Why are you prioritising profits over people, Mr Rees-Mogg?

Jacob Rees-Mogg

As a Yeovil resident and writing in a personal capacity rather than as a county councillor, Oliver Patrick has asked his MP Marcus Fysh to forward a letter to Jacob Rees-Mogg – the new Secretary of State for Business, Energy and Industrial Strategy. In the letter Oliver says he has “grave concerns” over the way the Government is approaching the energy crisis.

The plans announced by the new Prime Minister, Liz Truss, include removing all Green Levies from customers’ bills, lifting the ban on fracking, and issuing 100 new North Sea oil and gas licences. The plans have been heavily criticised by Professor Sir David King, head of the Climate Crisis Advisory Group and former Government Chief Scientific Adviser. “It beggars belief” said Sir David, who described the plan as “completely at odds” with the UK’s legally-binding net-zero target.

Oliver explained, “like many, I welcomed the government’s recent decision to freeze the domestic price cap at £2,500. However, the government has chosen to borrow £150bn to do this when it could have imposed a windfall tax on gas and electricity generators, who are raking in excess profits in the region of £170bn.

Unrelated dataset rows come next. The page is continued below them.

(* ===== verification/Refresh.v ===== *)
(** * db.go: refreshes, upgrades and cleanups as they interleave

    [Db.v] has [refresh], [backfillVersions], [upgrade] and [cleanupStore] as
    functions; in the program each holds a lock of its own ([refreshLock],
    [upgradeLock], [cleanupLock]) while requests and the other operations go
    on.  Here each is a machine whose phases end where the code calls another
    component or gives up the mux's lock; [fine_step] interleaves them with the
    requests and removals of [Db.v], and with [close] and [delete] when they are
    allowed.  [refresh_atomic] shows that the phases of a refresh that is not
    interrupted are [db_refresh].

    The local directories of the versions are part of the state: a build
    creates one, the removal of a version and [cleanupStore] delete them. *)

From Stdlib Require Import ZArith Lia String.
From stdpp Require Import base gmap sets list strings fin_maps sorting relations.
From S2P Require Import Prelude GoStrings Backend Build VersionMux Db.
(** [serveProxied]; [w1] and [w2] are for the two calls of [proxy]. *)
Definition serveProxied (p : partitions) (w1 w2 : weather) (partition alternatePartition : Z) : option Reply :=
  let peers := getPeers p partition in
  if bool_decide (peers = []) then Some (bare StatusBadGateway)
  else
    r ← ask w1 peers;
    r ← match r with
        | Ok (resp, _) =>
            if (rs_StatusCode resp =? 404)%Z && negb (alternatePartition =? partition)%Z
            then ask w2 (getPeers p alternatePartition)
            else Some r
        | Err _ => Some r
        end;
    Some match r with
         | Err e =>
             if bool_decide (e = errNoAvailablePeers) then bare StatusBadGateway
             else if bool_decide (e = errProxyTimeout) then bare StatusGatewayTimeout
             else serveError
         | Ok (resp, peer) =>
             {| rp_status := rs_StatusCode resp; rp_version := Some (rs_version resp);
                rp_proxied := Some peer; rp_length := Some (rs_length resp); rp_body := rs_body resp |}
         end.

Section Serve.
Context {D : Disk} {SP : SyncPool HashIter}.

(** [serveLocal] with its deferred [record.Close()]. *)
Definition serveLocal (name : string) (record : option Record_) : GoM world Reply :=
  match record with
  | None => mret (serveNotFound name)
  | Some rec =>
      _ ← Record_Close rec;
      mret {| rp_status := 200; rp_version := Some name; rp_proxied := None;
              rp_length := Some (Itoa (r_ValueLen rec)); rp_body := Record_value rec |}
  end.
(* ===== verification/Cluster.v ===== *)
(** * A cluster: the answer to a client, through two nodes

    A client asks one node.  The node answers from its own store, or sends the
    request to peers, which read it off the wire and answer from their stores.
    This file composes the components: what was loaded from the files of a
    version ([Build.v]), the lookups ([Serve.v]), the request to the peer
    ([Url.v]), its routing there, and the way back ([Proxy.v]).  The nodes may
    be at different versions, and may have loaded different partitions. *)

From Stdlib Require Import ZArith Lia Ascii String.
From stdpp Require Import base gmap sets list strings fin_maps.
From S2P Require Import Prelude GoStrings Hashcode Disk Manifest Block BlockStore Consistent Coord Peers Partitions Writable Build VersionMux Proxy Serve Url.

Open Scope string_scope.

(** ** The data of a version *)

(** The files of a version and the records they hold. *)
Record dataset := Dataset {
  ds_files : list opened_file;
  ds_records : list log;
}.

Definition file_data (f : opened_file) (recs : log) : Prop :=
  ∃ r, f = Opened r
  ∧ Forall2 (λ kv x, unwrapKeyValue (rd_keyClass r) (rd_valueClass r) kv = Ok x) (rd_records r) recs.

Definition dataset_ok (d : dataset) : Prop := Forall2 file_data (ds_files d) (ds_records d).

Definition ds_num (d : dataset) : Z := Z.of_nat (length (ds_files d)).

(** A file is the output of one partition, as far as one can tell: the hash of
    some keys leaves two partitions possible.  A long file does not start with
    such keys only. *)
Definition well_partitioned (n : Z) (recs : log) : Prop :=
  ∃ q, Forall (may_be n q) recs
  ∧ ((Z.of_nat (length recs) <= 5001)%Z ∨ ∃ kv, kv ∈ take (Z.to_nat 5002) recs ∧ KeyPartition kv.1 n = Some (q, q)).

(** The partition of the key is certain. *)
Definition certain (key : string) (n : Z) : Prop := ∃ p, KeyPartition key n = Some (p, p).

Lemma no_guess n : guess_ok n [] no_assumption.
Proof. intros _. by left. Qed.
Open Scope string_scope.
Set Default Proof Using "Type".

(** ** Data *)

Definition nilmap (A : Type) : Type := option (gmap string A).

(** Reading and writing a map that may be [nil]. *)
Definition entries {A} (m : nilmap A) : gmap string A := default ∅ m.
Definition nm_set {A} (k : string) (a : A) (m : nilmap A) : option (nilmap A) := m ← m; Some (Some (<[k := a]> m)).
Definition nm_map {A B} (f : A -> B) (m : nilmap A) : nilmap B := option_map (fmap f) m.

Definition float32 : Type := spec_float.
Definition float32_of (z : Z) : float32 := binary_normalize 24 128 z 0 false.

Record nodeVersionStatus := NVS {
  CreatedAt : Z;
  AvailableAt : Z;
  Current : bool;
  State : string;
  Partitions : list Z;
}.

Record versionStatus := VSt {
  Path : string;
  NumPartitions : Z;
  UnderreplicatedPartitions : Z;
  OverreplicatedPartitions : Z;
  MissingPartitions : Z;
  TargetReplication : Z;
  AverageReplication : float32;
  Nodes : nilmap nodeVersionStatus;
}.

Record dbStatus := DBSt { Versions : nilmap versionStatus }.
Record status := Status { DBs : nilmap dbStatus }.

Definition state_name (s : versionState) : string :=
  match s with
  | versionAvailable => "AVAILABLE"
  | versionRemoving => "REMOVING"
  | versionBuilding => "BUILDING"
  | versionError => "ERROR"
  end.

Definition with_nodes (vst : versionStatus) (nodes : nilmap nodeVersionStatus) : versionStatus :=
  VSt (Path vst) (NumPartitions vst) (UnderreplicatedPartitions vst) (OverreplicatedPartitions vst)
      (MissingPartitions vst) (TargetReplication vst) (AverageReplication vst) nodes.

(** Calls in sequence, the first panic ends them. *)
Fixpoint each {A B} (f : A -> B -> option B) (l : list A) (b : B) : option B :=
  match l with
  | [] => Some b
  | a :: l' => b ← f a b; each f l' b
  end.

(** ** What a node reports *)

(** The fields of a version that [version.status] reads; [vi_path] is what
    the backend's [DisplayPath] gives. *)
Record version_info := VInfo {
  vi_path : string;
  vi_numPartitions : Z;
  vi_state : versionState;
  vi_created : Z;
  vi_available : Z;
  vi_selected : gset Z;
}.

Definition truncate_second (t : Z) : Z := t - t mod 1000000000.

(** [setState], at time [now]. *)
Definition vi_setState (vi : version_info) (st : versionState) (now : Z) : version_info :=
  if decide (vi_state vi = versionError) then vi
  else VInfo (vi_path vi) (vi_numPartitions vi) st (vi_created vi)
             (if decide (st = versionAvailable) then now else vi_available vi) (vi_selected vi).

Definition hostname (address : option string) : string := default "localhost" address.

Section status.
Context {MZ : MapOrder Z} {MS : MapOrder string} {MP : MapOrder peer}.

Definition version_status (address : option string) (vi : version_info) : versionStatus :=
  let partitions := merge_sort Z.le (range_set (vi_selected vi)) in
  let nodeStatus :=
    NVS (truncate_second (vi_created vi))
        (if (vi_available vi =? 0)%Z then 0 else truncate_second (vi_available vi))
        false (state_name (vi_state vi)) partitions in
  VSt (vi_path vi) (vi_numPartitions vi) 0 0 0 0 (S754_zero false) (Some {[ hostname address := nodeStatus ]}).

(** The loop of [db.status] that marks the current version. *)
Definition mark_current (host : string) (current : option vref) (name : string) (vst : versionStatus) : versionStatus :=
  let st := default (NVS 0 0 false "" []) (entries (Nodes vst) !! host) in
  let st := NVS (CreatedAt st) (AvailableAt st) (from_option (λ c, bool_decide (name = v_name c)) false current)
                (State st) (Partitions st) in
  with_nodes vst (Some (<[host := st]> (entries (Nodes vst)))).

(** [db.status]; [info] reads the fields of a version. *)
Definition db_status (address : option string) (info : vref -> version_info) : GoM versionMux dbStatus :=
  all ← (λ m, Some (mux_getAll m, m));
  let versions : gmap string versionStatus :=
    foldl (λ m v, <[v_name v := version_status address (info v)]> m) ∅ all in
  current ← getCurrent;
  _ ← release current;
  mret (DBSt (Some (map_imap (λ name vst, Some (mark_current (hostname address) current name vst)) versions))).

(** ** Merging *)

Definition fresh_version (vst : versionStatus) : versionStatus :=
  VSt (Path vst) (NumPartitions vst) 0 0 0 (TargetReplication vst) (S754_zero false) (Some ∅).

(** The body of the loop of [mergeDBStatus]. *)
Definition merge_version (e : string * versionStatus) (left : nilmap versionStatus) : option (nilmap versionStatus) :=
  let '(v, vst) := e in
  left ← match entries left !! v with
         | None => nm_set v (fresh_version vst) left
         | Some _ => Some left
         end;
  each (λ '(host, node) left,
          lv ← entries left !! v;
          nodes ← nm_set host node (Nodes lv);
          nm_set v (with_nodes lv nodes) left)
       (range (entries (Nodes vst))) left.

Definition mergeDBStatus (left right : dbStatus) : option dbStatus :=
  l ← each merge_version (range (entries (Versions right))) (Versions left); Some (DBSt l).

Definition copyDBStatus (s : dbStatus) : option dbStatus := mergeDBStatus (DBSt (Some ∅)) s.

(** ** Counting *)

Definition serving (node : nodeVersionStatus) : bool :=
  bool_decide (State node = state_name versionAvailable ∨ State node = state_name versionRemoving).

(** The map [replication]; a missing entry reads as 0. *)
Definition at0 (m : gmap Z Z) (p : Z) : Z := default 0%Z (m !! p).
Definition count_partitions (ps : list Z) (m : gmap Z Z) : gmap Z Z :=
  foldl (λ m p, <[p := (at0 m p + 1)%Z]> m) m ps.
Definition replication_map (nodes : list (string * nodeVersionStatus)) : gmap Z Z :=
  foldl (λ m '(_, node), if serving node then count_partitions (Partitions node) m else m) ∅ nodes.

(** One turn of the loop over the partitions: the struct and [total]. *)
Definition count_partition (replication : gmap Z Z) (acc : versionStatus * Z) (p : Z) : versionStatus * Z :=
  let '(vst, total) := acc in
  let r := at0 replication p in
  let total := (total + r)%Z in
  (if (r =? 0)%Z
   then VSt (Path vst) (NumPartitions vst) (UnderreplicatedPartitions vst) (OverreplicatedPartitions vst)
            (MissingPartitions vst + 1) (TargetReplication vst) (AverageReplication vst) (Nodes vst)
   else if (r <? TargetReplication vst)%Z
   then VSt (Path vst) (NumPartitions vst) (UnderreplicatedPartitions vst + 1) (OverreplicatedPartitions vst)
            (MissingPartitions vst) (TargetReplication vst) (AverageReplication vst) (Nodes vst)
   else if (TargetReplication vst <? r)%Z
   then VSt (Path vst) (NumPartitions vst) (UnderreplicatedPartitions vst) (OverreplicatedPartitions vst + 1)
            (MissingPartitions vst) (TargetReplication vst) (AverageReplication vst) (Nodes vst)
   else vst, total).

Definition calculateReplicationStats (vst : versionStatus) : versionStatus :=
  let replication := replication_map (range (entries (Nodes vst))) in
  let '(vst, total) := foldl (count_partition replication) (vst, 0%Z) (seqZ 0 (NumPartitions vst)) in
  VSt (Path vst) (NumPartitions vst) (UnderreplicatedPartitions vst) (OverreplicatedPartitions vst)
      (MissingPartitions vst) (TargetReplication vst)
      (if (NumPartitions vst =? 0)%Z then S754_zero false
       else SFdiv 24 128 (float32_of total) (float32_of (NumPartitions vst)))
      (Nodes vst).

(** ** Serving *)

(** What a request to a peer gives: whether the address parses, and the reply
    as decoded from JSON, for the whole node and for one database. *)
Class PeerHttp := {
  NewRequest_ok : string -> bool;
  Do_status : string -> res status;
  Do_dbStatus : string -> res dbStatus;
}.

Definition status_url (peer db : string) : string :=
  let url := "http://" ++ peer ++ "/" ++ db ++ "?proxy=status" in
  if HasSuffix url "/" then url else url ++ "/".

(** [getPeerStatus] uses the request before it looks at the error: it panics
    when the address does not parse. *)
Definition getPeerStatus {H : PeerHttp} (peer db : string) : option (res status) :=
  let url := status_url peer db in
  if negb (NewRequest_ok url) then None
  else Some (if bool_decide (db = "") then Do_status url
             else match Do_dbStatus url with
                  | Ok s => Ok (Status (Some {[ db := s ]}))
                  | Err e => Err e
                  end).

Context {H : PeerHttp}.

(** The loops over the peers; an error skips the peer. *)
Definition merge_own (e : string * dbStatus) (merged : nilmap dbStatus) : option (nilmap dbStatus) :=
  let '(db, own) := e in
  match entries merged !! db with
  | Some theirs => s ← mergeDBStatus theirs own; nm_set db s merged
  | None => nm_set db own merged
  end.

Definition merge_peer (p : string) (st : status) : option status :=
  r ← getPeerStatus p "";
  match r with
  | Err _ => Some st
  | Ok peerStatus => m ← each merge_own (range (entries (DBs st))) (DBs peerStatus); Some (Status m)
  end.

Definition merge_db_peer (name p : string) (s : dbStatus) : option dbStatus :=
  r ← getPeerStatus p name;
  match r with
  | Err _ => Some s
  | Ok peerStatus => mergeDBStatus (default (DBSt None) (entries (DBs peerStatus) !! name)) s
  end.

Definition stats_of (s : dbStatus) : dbStatus := DBSt (nm_map calculateReplicationStats (Versions s)).

(** The status both pages show: [peers] are the other nodes, if there are any,
    and [proxied] tells whether the parameter [proxy] is set. *)
Definition served_status (own : gmap string dbStatus) (peers : option (list string)) (proxied : bool) : option status :=
  copies ← each (λ '(name, s) m, s ← copyDBStatus s; nm_set name s m) (range own) (Some ∅);
  let st := Status copies in
  match peers with
  | Some ps => if proxied then Some st
               else st ← each merge_peer ps st; Some (Status (nm_map stats_of (DBs st)))
  | None => Some st
  end.

Definition served_db_status (name : string) (own : dbStatus) (peers : option (list string)) (proxied : bool)
    : option dbStatus :=
  match peers with
  | Some ps => if proxied then Some own else s ← each (merge_db_peer name) ps own; Some (stats_of s)
  | None => Some own
  end.

Definition acceptsJSON (accept : list string) : bool := existsb (λ a, bool_decide (a = "application/json")) accept.

(** The reply: JSON of what the page is about, or the page.  [json.Marshal]
    fails on infinities and on NaN. *)
Inductive status_reply :=
  | StatusJSON (st : status)
  | DBStatusJSON (s : dbStatus)
  | StatusHTML (st : status)
  | StatusError.

Definition finite (f : float32) : bool :=
  match f with S754_zero _ | S754_finite _ _ _ => true | _ => false end.
Definition marshals (s : dbStatus) : bool :=
  bool_decide (map_Forall (λ _ vst, finite (AverageReplication vst) = true) (entries (Versions s))).

Definition sequins_serveStatus (own : gmap string dbStatus) (peers : option (list string)) (proxied : bool)
    (accept : list string) : option status_reply :=
  st ← served_status own peers proxied;
  Some (if acceptsJSON accept
        then if bool_decide (map_Forall (λ _ s, marshals s = true) (entries (DBs st))) then StatusJSON st else StatusError
        else StatusHTML st).

Definition db_serveStatus (name : string) (own : dbStatus) (peers : option (list string)) (proxied : bool)
    (accept : list string) : option status_reply :=
  s ← served_db_status name own peers proxied;
  Some (if acceptsJSON accept then if marshals s then DBStatusJSON s else StatusError
        else StatusHTML (Status (Some {[ name := s ]}))).
End status.

(** ** Merging, in closed form *)

Section merging.
Context {MS : MapOrder string}.

(** The entries of the second map are worked into the first. *)
Definition into {A B} (g : option B -> A -> B) (ol : option B) (oa : option A) : option B :=
  match oa with
  | None => ol
  | Some a => Some (g ol a)
  end.

(** A loop that updates the entry of each key: the order does not matter. *)
Lemma each_into {A B} (f : string * A -> nilmap B -> option (nilmap B)) g (P : B -> Prop) l L :
  (∀ k a (L : gmap string B), (∀ b, L !! k = Some b -> P b) -> f (k, a) (Some L) = Some (Some (<[k := g (L !! k) a]> L))) ->
  NoDup l.*1 -> (∀ k b, k ∈ l.*1 -> L !! k = Some b -> P b) ->
  each f l (Some L) = Some (Some (merge (into g) L (list_to_map l))).
Proof.
  intros Hf. revert L. induction l as [|[k a] l IH]; intros L Hnd HP; cbn [each].
  - do 2 f_equal. apply map_eq. intros i. rewrite lookup_merge. cbn. rewrite lookup_empty. by destruct (L !! i).
  - apply NoDup_cons in Hnd as [Hk Hnd]. cbn in Hk, Hnd, HP. rewrite Hf by (intros b; apply HP; left).
    cbn [mbind option_bind]. rewrite IH; [|done|].
    + do 2 f_equal. apply map_eq. intros i. rewrite !lookup_merge, !lookup_insert. cbn. rewrite lookup_insert.
      case_decide; [subst i|done]. rewrite not_elem_of_list_to_map_1 by done. cbn. by destruct (L !! k).
    + intros k' b Hk' Hb. rewrite lookup_insert_ne in Hb by (intros ->; done). eapply HP; [by right|done].
Qed.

“The government appears to be prioritising profits over people,” says Oliver, adding “meanwhile the energy price cap is still double what it was a year ago.” Oliver believes that the government is failing to address the root cause of our energy price crisis. “We haven’t learned the lessons of the 1970s oil crisis” says Oliver, “and despite admirable progress in renewable energy generation, our energy market is still far too reliant on fossil fuels.”

This morning, the Department for Business, Energy and Industrial Strategy announced its Energy Bill Relief Scheme which will cut in half the energy bills that businesses, schools and hospitals are facing this winter. Oliver remains unconvinced, saying

“yet again, this plan doesn’t address the root cause – it uses even more government borrowing to pay for excessive energy company profits.”

According to Cornwall Insight, the cost of the business support package is estimated at £25bn.

Oliver is hoping Mr Fysh’s colleague will be able to answer the questions put to him.

“Firstly, I want to know how drilling for more gas tallies with the commitment to tackle climate change”, says Oliver. “Secondly, I want to know exactly where the government is finding the £175bn needed to freeze the domestic price cap and pay for the business support packages. And thirdly, I want to know if the government has a long-term plan for the energy market.”

Oliver believes the energy crisis requires a bold response including reform of the energy markets to put the planet and people over profit. He finishes by saying

“we must not throw the environment under the bus. But my concern is that the plans for more gas and large scale public borrowing to prop up profiteering energy companies will do exactly that.”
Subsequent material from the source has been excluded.